All those years gone by without the slavery of it, can make one feel one’s above it as if it never took place, can make one feel overconfident, can make one say those words: “I can control it”, “it’s just this one time”. It can make one put a larger dose into a body readjusted to sobriety, as it happens to so many people, causing death.

It is really a feat being able to stay sober for twenty-odd years being surrounded by Hollywood people, many of whom may see nothing wrong with using drugs as if it was part of their profession. Even ordinary people are usually bombarded with friendly invitations by others who do not see anything wrong with it, who do not consider themselves as addicts and just want to share something which is nice for them with others, disregarding the fact that some people are addicts. It just happens everyday.
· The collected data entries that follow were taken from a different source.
(** Whatever [.gitignore] held, it ignores [.repoctx] once the entry is appended. *)
Lemma ignoresRepoctx_entry content : ignoresRepoctx (content +:+ gitignoreEntry) = true.
Proof.
  unfold ignoresRepoctx. apply existsb_exists. exists ".repoctx". split; [| reflexivity].
  unfold Str.split, gitignoreEntry.
  change (nl +:+ "# repoctx context index" +:+ nl +:+ ".repoctx" +:+ nl)
    with (String (ascii_of_nat 10) ("# repoctx context index" +:+ nl +:+ ".repoctx" +:+ nl)).
  destruct (splitAux_after (ascii_of_nat 10) content
              ("# repoctx context index" +:+ nl +:+ ".repoctx" +:+ nl) EmptyString)
    as [pre ->].
  apply in_or_app. right. vm_compute. tauto.
Qed.

Lemma init_again content appendFile :
  initCommand true (Some (content +:+ gitignoreEntry)) appendFile
  = Ok (None,
        ["✓ .repoctx already in .gitignore";
         "✓ repoctx initialized. Run `repoctx onboarding` to get CLAUDE.md instructions."]).
Proof. unfold initCommand. now rewrite ignoresRepoctx_entry. Qed.

End Init.

(** X19.  [repoctx init] is idempotent on [.gitignore].  A run that
    returns leaves the file with the entry, appended after what the file
    held (a file that could not be read is taken to be missing), or
    leaves it alone when a line of it, white space apart, is [.repoctx].
    A second run finds the entry, appends nothing and does not call
    [fs.appendFile]. *)
Theorem init_is_idempotent
    (gitignore : option string) (appendFile : bool) (text : option string)
    (out : list string) :
  initCommand true gitignore appendFile = Ok (text, out) ->
  (text = None \/ text = Some gitignoreEntry)
  /\ (text = None <-> exists content, gitignore = Some content /\ ignoresRepoctx content = true)
  /\ forall appendFile',
       initCommand true (appended gitignore text) appendFile'
       = Ok (None,
             ["✓ .repoctx already in .gitignore";
              "✓ repoctx initialized. Run `repoctx onboarding` to get CLAUDE.md instructions."]).
Proof.
  unfold initCommand. simpl.
  destruct gitignore as [content|].
  - destruct (ignoresRepoctx content) eqn:I; simpl.
    + intros [= <- <-]. split; [now left|]. split.
      * split; [intros _; now exists content | reflexivity].
      * intros appendFile'. simpl. now rewrite I.
    + destruct appendFile; [| discriminate]. intros [= <- <-].
      split; [now right|]. split.
      * split; [discriminate | intros [c [[= <-] H]]; congruence].
      * intros appendFile'. apply init_again.
  - destruct appendFile; [| discriminate]. intros [= <- <-].
    split; [now right|]. split.
    + split; [discriminate | intros [c [H _]]; discriminate].
    + intros appendFile'. exact (init_again EmptyString appendFile').
Qed.

Lemma init_is_idempotent_witness :
  (Some gitignoreEntry = None \/ Some gitignoreEntry = Some gitignoreEntry)
  /\ (Some gitignoreEntry = None
      <-> exists content, Some ("node_modules" +:+ nl +:+ ".repoctx/") = Some content
                          /\ ignoresRepoctx content = true)
  /\ forall appendFile',
       initCommand true
         (appended (Some ("node_modules" +:+ nl +:+ ".repoctx/")) (Some gitignoreEntry))
         appendFile'
       = Ok (None,
             ["✓ .repoctx already in .gitignore";
              "✓ repoctx initialized. Run `repoctx onboarding` to get CLAUDE.md instructions."]).
Proof.
  apply (init_is_idempotent (Some ("node_modules" +:+ nl +:+ ".repoctx/")) true
           (Some gitignoreEntry)
           ["✓ Added .repoctx to .gitignore";
            "✓ repoctx initialized. Run `repoctx onboarding` to get CLAUDE.md instructions."]).
  vm_compute. reflexivity.
Defined.

Section SaveCommand.

Lemma In_splitList x s :
  In x (splitList s) ->
  x <> EmptyString /\ exists piece, In piece (Str.split "," s) /\ x = Str.trim piece.
Proof.
  unfold splitList. destruct (Str.truthy s); [| intros []].
  rewrite filter_In, in_map_iff. intros [[piece [E i]] T].
  unfold Str.truthy in T. apply negb_true_iff, String.eqb_neq in T.
  split; [exact T|]. now exists piece.
Qed.

End SaveCommand.

(** X20.  What [repoctx save] stores.  When the command returns, it has
    printed the path saved, and the card of that path (unless the path
    is [__proto__]) has the symbols and keywords of the options, split
    at commas, each piece trimmed and the empty ones dropped; it has
    dependencies only when the option names one, and never exports: a
    card saved from the command line has no [Exports] line. *)
Theorem saveCommand_stores_clean_lists
    (env : Env) (file summary : string) (opts : SaveOpts.t) (st : Store)
    (out : list string) :
  let rel := relOf env (SaveOpts.meta opts) file in
  let st' := fst (saveCommand env file summary opts st) in
  snd (saveCommand env file summary opts st) = Ok out ->
  rel <> "__proto__" ->
  out = ["✓ Saved context for " +:+ rel]
  /\ exists card,
       loadFileCache rel st' = Some card
       /\ RepoctxFileCache.symbols card = splitList (SaveOpts.symbols opts)
       /\ RepoctxFileCache.keywords card = Some (splitList (SaveOpts.keywords opts))
       /\ RepoctxFileCache.dependencies card
          = match splitList (SaveOpts.deps opts) with [] => None | ds => Some ds end
       /\ RepoctxFileCache.exports card = None
       /\ forall x, In x (RepoctxFileCache.symbols card ++ keywordsOf card
                          ++ nonEmpty (RepoctxFileCache.dependencies card)) ->
                    x <> EmptyString
                    /\ exists piece,
                         In piece (Str.split "," (SaveOpts.symbols opts)
                                   ++ Str.split "," (SaveOpts.keywords opts)
                                   ++ Str.split "," (SaveOpts.deps opts))
                         /\ x = Str.trim piece.
Proof.
  intros rel st' H ne. unfold st'. revert H. unfold saveCommand, bind, ret.
  set (a := {| SaveArgs.filePath := file; SaveArgs.summary := summary;
               SaveArgs.symbols := splitList (SaveOpts.symbols opts);
               SaveArgs.exports := None;
               SaveArgs.keywords := splitList (SaveOpts.keywords opts);
               SaveArgs.dependencies := Some (splitList (SaveOpts.deps opts));
               SaveArgs.footguns := SaveOpts.footguns opts;
               SaveArgs.delta := SaveOpts.delta opts;
               SaveArgs.meta := SaveOpts.meta opts |}).
  destruct (saveManual env a st) as [st1 [r|e]] eqn:S; simpl; [| discriminate].
  intros [= <-].
  assert (snd (saveManual env a st) = Ok r) as S' by now rewrite S.
  assert (r = rel) as ->.
  { revert S'. unfold saveManual, bind, lift, ret. fold rel.
    destruct (if SaveArgs.meta a then _ else _); [| discriminate].
    change (relOf env (SaveArgs.meta a) (SaveArgs.filePath a)) with rel.
    destruct (saveFileCache rel _ st) as [st2 [[]|e2]]; simpl; congruence. }
  split; [reflexivity|].
  destruct (saveManual_cases env a st S')
    as (hash & card & _ & _ & Sv & F & _ & Sy & Kw & Ex & De & _).
  change (relOf env (SaveArgs.meta a) (SaveArgs.filePath a)) with rel in Sv, F.
  exists card.
  assert (st1 = fst (saveManual env a st)) as -> by now rewrite S.
  rewrite F, (load_after_save _ _ _ Sv ne).
  split; [reflexivity|]. split; [exact Sy|]. split; [exact Kw|].
  split; [rewrite De; simpl; now destruct (splitList (SaveOpts.deps opts))|].
  split; [exact Ex|].
  intros x. unfold keywordsOf. rewrite Sy, Kw, De. simpl SaveArgs.symbols.
  simpl SaveArgs.keywords. simpl SaveArgs.dependencies.
  assert (nonEmpty (whenNonEmpty (Some (splitList (SaveOpts.deps opts))))
          = splitList (SaveOpts.deps opts)) as ->
    by (simpl; now destruct (splitList (SaveOpts.deps opts))).
  rewrite !in_app_iff. intros [i|[i|i]]; apply In_splitList in i;
    destruct i as [T [piece [j E]]]; (split; [exact T|]); exists piece;
    rewrite !in_app_iff; tauto.
Qed.

Lemma saveCommand_stores_clean_lists_witness :
  let opts := {| SaveOpts.symbols := "getUser, ,createUser";
                 SaveOpts.keywords := " dal ,users,,";
                 SaveOpts.deps := EmptyString;
                 SaveOpts.footguns := None;
                 SaveOpts.delta := None;
                 SaveOpts.meta := false |} in
  let rel := relOf usersEnv (SaveOpts.meta opts) "src/users/dal.js" in
  let st' := fst (saveCommand usersEnv "src/users/dal.js" "MongoDB DAL for users." opts
                    emptyStore) in
  ["✓ Saved context for src/users/dal.js"] = ["✓ Saved context for " +:+ rel]
  /\ exists card,
       loadFileCache rel st' = Some card
       /\ RepoctxFileCache.symbols card = splitList (SaveOpts.symbols opts)
       /\ RepoctxFileCache.keywords card = Some (splitList (SaveOpts.keywords opts))
       /\ RepoctxFileCache.dependencies card
          = match splitList (SaveOpts.deps opts) with [] => None | ds => Some ds end
       /\ RepoctxFileCache.exports card = None
       /\ forall x, In x (RepoctxFileCache.symbols card ++ keywordsOf card
                          ++ nonEmpty (RepoctxFileCache.dependencies card)) ->
                    x <> EmptyString
                    /\ exists piece,
                         In piece (Str.split "," (SaveOpts.symbols opts)
                                   ++ Str.split "," (SaveOpts.keywords opts)
                                   ++ Str.split "," (SaveOpts.deps opts))
                         /\ x = Str.trim piece.
Proof.
  apply (saveCommand_stores_clean_lists usersEnv "src/users/dal.js" "MongoDB DAL for users."
           {| SaveOpts.symbols := "getUser, ,createUser";
              SaveOpts.keywords := " dal ,users,,";
              SaveOpts.deps := EmptyString;
              SaveOpts.footguns := None;
              SaveOpts.delta := None;
              SaveOpts.meta := false |} emptyStore).
  - vm_compute. reflexivity.
  - vm_compute. discriminate.
Defined.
Alcohol, for instance, is used as a social facilitator in formal situations, and the minute you refuse to have a drink you become a weirdo and a suspect. They insist on your having a drink in social occasions. The only way to avoid it which comes to my mind is by getting out of the closet and saying “I’m an addict”, but it does not work, as people keep on insisting. They will insist and when the damage is done, nobody will help you, because it just takes one time to lose it and on many occasions, the same people who offered you whatever, will then laugh at your weakness. They will not make amends for what you lose. But anyway, this is only one of the factors implicated, the environment. There are so many factors involved, and we are just imperfect human beings.